* _THE INPUT_:
(** * Root policy status controller

    A shallow embedding of
    [controllers/rootpolicystatus/root_policy_status_controller.go]
    (package [policystatus]) and the properties of its decision-set
    builder, its per-cluster status aggregation and its status writer.

    Conventions of the embedding.
    - Go strings are [string]s (sequences of bytes); [<] on strings is the
      bytewise lexicographic order [String.ltb].
    - A nil slice and an empty slice are both the empty list: the code only
      appends to, ranges over and takes [len] of its slices.  The nil map
      that [getAllClusterDecisions] returns is kept apart from an empty map
      ([None] against [Some ∅]) because [getDecisions] tests for it.
    - Every function that talks to the API server runs in the monad [M],
      which records the requests it issues, in order.  Reads are answered
      from one snapshot of the object store (a [Client]); a [Get] that fails
      leaves its out-parameter at the zero value.  The log lines of the
      controller are left out.
    - One invocation of [Reconcile] is modelled, sequentially: the lock it
      takes appears in its log, the other goroutines do not.
    - [range] over a Go map enumerates the keys in an unspecified order: the
      enumeration is a parameter of the controller ([MapRange]), as is the
      sorter behind [sort.Slice] ([SliceSorter]). *)

From Stdlib Require Import Ascii Sorting.Sorted.
From stdpp Require Import base option list gmap sets strings sorting.

(** ** Go strings *)

Module strings.

(** [strings.ToLower] and [strings.EqualFold], on the ASCII letters: the
    remediation actions the API admits ("Enforce", "Inform" and their case
    variants) are made of them, and every other byte is left as it is. *)
Definition isUpper (c : ascii) : bool :=
  (65 <=? nat_of_ascii c) && (nat_of_ascii c <=? 90).

Definition toLower (c : ascii) : ascii :=
  if isUpper c then ascii_of_nat (nat_of_ascii c + 32) else c.

Fixpoint ToLower (s : string) : string :=
  match s with
  | EmptyString => EmptyString
  | String c s' => String (toLower c) (ToLower s')
  end.

(** Two bytes fold together when they are equal or are the upper and lower
    case of one letter. *)
Definition foldEq (sr tr : ascii) : bool :=
  if Ascii.eqb tr sr then true
  else
    let (lo, hi) := if (nat_of_ascii tr <? nat_of_ascii sr)%nat
                    then (tr, sr) else (sr, tr) in
    isUpper lo && Ascii.eqb hi (ascii_of_nat (nat_of_ascii lo + 32)).

Fixpoint EqualFold (s t : string) : bool :=
  match s, t with
  | EmptyString, EmptyString => true
  | String sr s', String tr t' => foldEq sr tr && EqualFold s' t'
  | _, _ => false
  end.

End strings.

(** ** Errors *)

(** A Go [error]: whether it is an API "not found" status, its message, and
    the error it wraps, if any. *)
#[warnings="-register-all"]
Inductive error : Type :=
  mkError (notFound : bool) (msg : string) (wrapped : option error).

Definition Error (e : error) : string :=
  match e with mkError _ msg _ => msg end.

Definition Unwrap (e : error) : option error :=
  match e with mkError _ _ w => w end.

(** [k8serrors.IsNotFound] looks through the chain of wrapped errors. *)
Fixpoint IsNotFound (e : error) : bool :=
  match e with
  | mkError nf _ w =>
      nf || match w with Some e' => IsNotFound e' | None => false end
  end.

(** [errors.New] *)
Definition errors_New (msg : string) : error := mkError false msg None.

(** [fmt.Errorf] with a format that ends in [%w]: [msg] is the formatted
    text before the wrapped error's own message. *)
Definition fmt_Errorf_w (msg : string) (err : error) : error :=
  mkError false (msg +:+ Error err) (Some err).

(** ** API objects *)

Record NamespacedName := { Namespace : string; Name : string }.

(** [appsv1.PlacementDecision], the identity of one target cluster *)
Record PlacementDecision := { ClusterName : string; ClusterNamespace : string }.

Global Instance PlacementDecision_eq_dec : EqDecision PlacementDecision.
Proof. solve_decision. Defined.

Global Instance PlacementDecision_countable : Countable PlacementDecision.
Proof.
  refine (inj_countable' (λ d, (ClusterName d, ClusterNamespace d))
                         (λ p, {| ClusterName := p.1; ClusterNamespace := p.2 |}) _).
  by intros [].
Defined.

Record BindingOverrides := { RemediationAction : string }.

Record Subject := { subjAPIGroup : string; subjKind : string; subjName : string }.

Record PlacementSubject := { refAPIGroup : string; refKind : string; refName : string }.

Record PlacementBinding := {
  pbName : string;
  pbNamespace : string;
  PlacementRef : PlacementSubject;
  Subjects : list Subject;
  SubFilter : string;
  pbBindingOverrides : BindingOverrides
}.

(** [policiesv1.Placement], one provenance record of the root status *)
Record Placement := {
  plPlacementBinding : string;
  plPlacement : string;
  plPlacementRule : string;
  plPolicySet : string
}.

Record CompliancePerClusterStatus := {
  cpcsComplianceState : string;
  cpcsClusterName : string;
  cpcsClusterNamespace : string
}.

Record PolicyStatus := {
  stPlacement : list Placement;
  stStatus : list CompliancePerClusterStatus;
  stComplianceState : string
}.

Record Policy := {
  polName : string;
  polNamespace : string;
  Disabled : bool;
  Status : PolicyStatus
}.

Record PlacementRuleObj := { plrName : string }.
Record PlacementObj := { plcName : string }.
Record PolicySetObj := { Policies : list string }.

(** Zero values, what a [Get] that failed leaves in its out-parameter. *)
Definition zeroPolicyStatus : PolicyStatus :=
  {| stPlacement := []; stStatus := []; stComplianceState := "" |}.
Definition zeroPolicy : Policy :=
  {| polName := ""; polNamespace := ""; Disabled := false; Status := zeroPolicyStatus |}.

(** Constants of [api/v1]. *)

(** Modelled from the spec: [policiesv1.SchemeGroupVersion.Group],
    [policiesv1.Kind], [policiesv1.PolicySetKind], [policiesv1.Restricted] and
    [policiesv1.Enforce] are declared in the repository's [api/v1] package,
    outside the controller's file.  The spec names the subject kinds Policy
    and PolicySet, the sub-filter value restricted, and an override that is
    compared case-insensitively with "enforce". *)
Definition SchemeGroupVersion_Group : string := "policy.open-cluster-management.io".
Definition Kind : string := "Policy".
Definition PolicySetKind : string := "PolicySet".
Definition Restricted : string := "restricted".
Definition Enforce : string := "Enforce".

(** ** The client and the request log *)

(** What a run logs: each call of the binding resolver
    ([getPolicyPlacementDecisions], logged on entry), each request to the
    client or to [common.GetDecisions], and the taking and the release of
    the lock of a root policy. *)
Inductive Call : Type :=
| CallResolve (pb : PlacementBinding)
| CallGetPolicySet (key : NamespacedName)
| CallGetPlacementRule (key : NamespacedName)
| CallGetPlacement (key : NamespacedName)
| CallGetDecisions (pb : PlacementBinding)
| CallListBindings (namespace : string)
| CallGetPolicy (key : NamespacedName)
| CallStatusUpdate (obj : Policy)
| CallLock (key : NamespacedName)
| CallUnlock (key : NamespacedName).

Inductive GetResult (T : Type) : Type :=
| Found (obj : T)
| Failed (err : error).
Arguments Found {T} obj.
Arguments Failed {T} err.

(** One snapshot of the object store, with the collaborators of the packages
    [controllers/common] and [controllers/propagator] that the controller
    calls: their code is outside this file, so they are fields here. *)
Record Client := {
  storePolicySet : NamespacedName → GetResult PolicySetObj;
  storePlacementRule : NamespacedName → GetResult PlacementRuleObj;
  storePlacement : NamespacedName → GetResult PlacementObj;
  storePolicy : NamespacedName → GetResult Policy;
  storeBindings : string → error + list PlacementBinding;
  storeStatusUpdate : Policy → option error;
  common_HasValidPlacementRef : PlacementBinding → bool;
  common_GetDecisions : PlacementBinding → list PlacementDecision * option error;
  propagator_CalculateRootCompliance : list CompliancePerClusterStatus → string
}.
(** * The windowed multi-model forecast-selection engine

    A shallow embedding of [app/core/training.py]
    ([flatten_forecast_data] and [train_and_forecast_by_authority]) together
    with the properties its specification states about it.

    Conventions of the embedding.
    - A numeric cell of a pandas frame is an [option Q]: [None] is NaN, and
      arithmetic on the present values is exact.
    - A row keeps the three structural columns ([RegionName], [Date],
      [period]) as typed fields and every other column in a finite map from
      column name to value; a key that is absent from the map is a NaN cell.
    - Python exceptions are values of [Exception]; code that may raise
      returns a [result].
    - The regressors (TabPFN, CatBoost, LightGBM) are external: fitting and
      predicting are parameters of the development. *)

From Stdlib Require Import ZArith QArith Qabs Qround String Ascii List Lia Lqa DecimalString.
From stdpp Require Import base gmap strings list.

Close Scope Q_scope.
Open Scope Z_scope.

(** ** Exceptions and results *)

(** [time_window] is an integer number of years or Python's [None]. *)
Definition Window := option Z.

Inductive PropertyType :=
| SemiDetachedIndex | DetachedIndex | TerracedIndex | FlatIndex.

Inductive ModelFamily := TabPFN | CatBoost | LightGBM.

#[global] Instance PropertyType_eq_dec : EqDecision PropertyType.
Proof. solve_decision. Defined.
#[global] Instance ModelFamily_eq_dec : EqDecision ModelFamily.
Proof. solve_decision. Defined.

Inductive Exception :=
| NoDataProvided                                            (* line 41 *)
| NoDataForAuthority (authority : string)                   (* line 70 *)
| MissingPropertyType (p : PropertyType) (authority : string) (* line 76 *)
| NotEnoughData (p : PropertyType) (authority : string) (w : Window) (* line 94 *)
| NotEnoughDataAfterLag (p : PropertyType) (authority : string) (w : Window) (* line 105 *)
| NoValidModel (p : PropertyType) (authority : string)      (* line 142 *)
| KeyError (column : string)          (* pandas: selecting an absent column *)
| IndexError                          (* [iloc[-1]] / [[0]] on an empty sequence *)
| InvalidMetricInput                  (* sklearn: empty, NaN or ragged targets *)
| FileExistsError (path : string).    (* os.makedirs on an existing regular file *)

Inductive result (A : Type) :=
| Ok (a : A)
| Raise (e : Exception).
Arguments Ok {A} a.
Arguments Raise {A} e.

Definition bind {A B} (r : result A) (k : A -> result B) : result B :=
  match r with
  | Ok a => k a
  | Raise e => Raise e
  end.

Notation "x <- r ;; k" := (bind r (fun x => k))
  (at level 100, r at next level, right associativity).

Definition is_Ok {A} (r : result A) : bool :=
  match r with
  | Ok _ => true
  | Raise _ => false
  end.

(** A loop whose body may raise: the first exception ends it. *)
Fixpoint for_each {S X} (body : S -> X -> result S) (xs : list X) (s : S)
  : result S :=
  match xs with
  | [] => Ok s
  | x :: xs' => s' <- body s x ;; for_each body xs' s'
  end.


(** ** Strings *)

Definition str_of_Z (n : Z) : string := NilZero.string_of_int (Z.to_int n).
Lemma store_tick : store (Conn.tick w) = store w. Proof. reflexivity. Qed.
Lemma txn_tick : txn (Conn.tick w) = txn w. Proof. reflexivity. Qed.
Lemma trace_tick : trace (Conn.tick w) = trace w. Proof. reflexivity. Qed.
Lemma store_with_store : store (Conn.with_store w d) = d. Proof. reflexivity. Qed.
Lemma txn_with_store : txn (Conn.with_store w d) = txn w. Proof. reflexivity. Qed.
Lemma trace_with_store : trace (Conn.with_store w d) = trace w. Proof. reflexivity. Qed.
Lemma store_with_txn : store (Conn.with_txn w d t) = d. Proof. reflexivity. Qed.
Lemma txn_with_txn : txn (Conn.with_txn w d t) = t. Proof. reflexivity. Qed.
Lemma trace_with_txn : trace (Conn.with_txn w d t) = trace w. Proof. reflexivity. Qed.
Lemma store_noted : store (Conn.noted w e) = store w. Proof. reflexivity. Qed.
Lemma txn_noted : txn (Conn.noted w e) = txn w. Proof. reflexivity. Qed.
Lemma trace_noted : trace (Conn.noted w e) = trace w ++ [e]. Proof. reflexivity. Qed.
Lemma faulty_with_store : Conn.faulty (Conn.with_store w d) = Conn.faulty w.
Proof. reflexivity. Qed.
Lemma faulty_with_txn : Conn.faulty (Conn.with_txn w d t) = Conn.faulty w.
Proof. reflexivity. Qed.
Lemma faulty_noted : Conn.faulty (Conn.noted w e) = Conn.faulty w.
Proof. reflexivity. Qed.
End Projections.

Create HintDb conn.
Create Rewrite HintDb conn.

#[global] Hint Rewrite store_tick txn_tick trace_tick store_with_store txn_with_store
  trace_with_store store_with_txn txn_with_txn trace_with_txn store_noted
  txn_noted trace_noted faulty_with_store faulty_with_txn faulty_noted : conn.

Arguments Conn.tick : simpl never.
Arguments Conn.with_store : simpl never.
Arguments Conn.with_txn : simpl never.
Arguments Conn.noted : simpl never.

(** *** Worlds without storage errors *)

Lemma quiet_not_faulty w : quiet w -> Conn.faulty w = true -> False.
Proof. unfold quiet, Conn.faulty. intros ->. discriminate. Qed.

Lemma quiet_tick w : quiet w -> quiet (Conn.tick w).
Proof. unfold quiet, Conn.tick. simpl. intros ->. reflexivity. Qed.

Lemma quiet_with_store w d : quiet w -> quiet (Conn.with_store w d).
Proof. exact (fun H => H). Qed.

Lemma quiet_with_txn w d t : quiet w -> quiet (Conn.with_txn w d t).
Proof. exact (fun H => H). Qed.

Lemma quiet_noted w e : quiet w -> quiet (Conn.noted w e).
Proof. exact (fun H => H). Qed.

Lemma quiet_open d : quiet (Conn.open d []).
Proof. reflexivity. Qed.

Lemma calm_refl w : calm w w.
Proof.
  exists 0%nat. rewrite Nat.add_0_r, drop_0. auto.
Qed.

Lemma tl_drop {X} (n : nat) (l : list X) : tl (drop n l) = drop (S n) l.
Proof.
  revert n. induction l as [|x l IH]; intros [|n]; simpl; auto.
Qed.

Lemma take_S_hd (n : nat) (l : list bool) :
  Forall (fun fault => fault = false) (take n l) ->
  hd false (drop n l) = false ->
  Forall (fun fault => fault = false) (take (S n) l).
Proof.
  revert n. induction l as [|b l IH]; intros n Hall Hok; [constructor|].
  destruct n as [|n]; simpl in *.
  - subst b. repeat constructor.
  - inversion Hall; subst. constructor; [done|]. by apply IH.
Qed.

* _TASK OBJECTIVE_: In the entries above, find the line with "enumeration is a" and the line with "EmptyString => true", then restate word for word both of them and every line between, with nothing more.

* _WRITTEN ANSWER_:
      enumeration is a parameter of the controller ([MapRange]), as is the
      sorter behind [sort.Slice] ([SliceSorter]). *)

From Stdlib Require Import Ascii Sorting.Sorted.
From stdpp Require Import base option list gmap sets strings sorting.

(** ** Go strings *)

Module strings.

(** [strings.ToLower] and [strings.EqualFold], on the ASCII letters: the
    remediation actions the API admits ("Enforce", "Inform" and their case
    variants) are made of them, and every other byte is left as it is. *)
Definition isUpper (c : ascii) : bool :=
  (65 <=? nat_of_ascii c) && (nat_of_ascii c <=? 90).

Definition toLower (c : ascii) : ascii :=
  if isUpper c then ascii_of_nat (nat_of_ascii c + 32) else c.

Fixpoint ToLower (s : string) : string :=
  match s with
  | EmptyString => EmptyString
  | String c s' => String (toLower c) (ToLower s')
  end.

(** Two bytes fold together when they are equal or are the upper and lower
    case of one letter. *)
Definition foldEq (sr tr : ascii) : bool :=
  if Ascii.eqb tr sr then true
  else
    let (lo, hi) := if (nat_of_ascii tr <? nat_of_ascii sr)%nat
                    then (tr, sr) else (sr, tr) in
    isUpper lo && Ascii.eqb hi (ascii_of_nat (nat_of_ascii lo + 32)).

Fixpoint EqualFold (s t : string) : bool :=
  match s, t with
  | EmptyString, EmptyString => true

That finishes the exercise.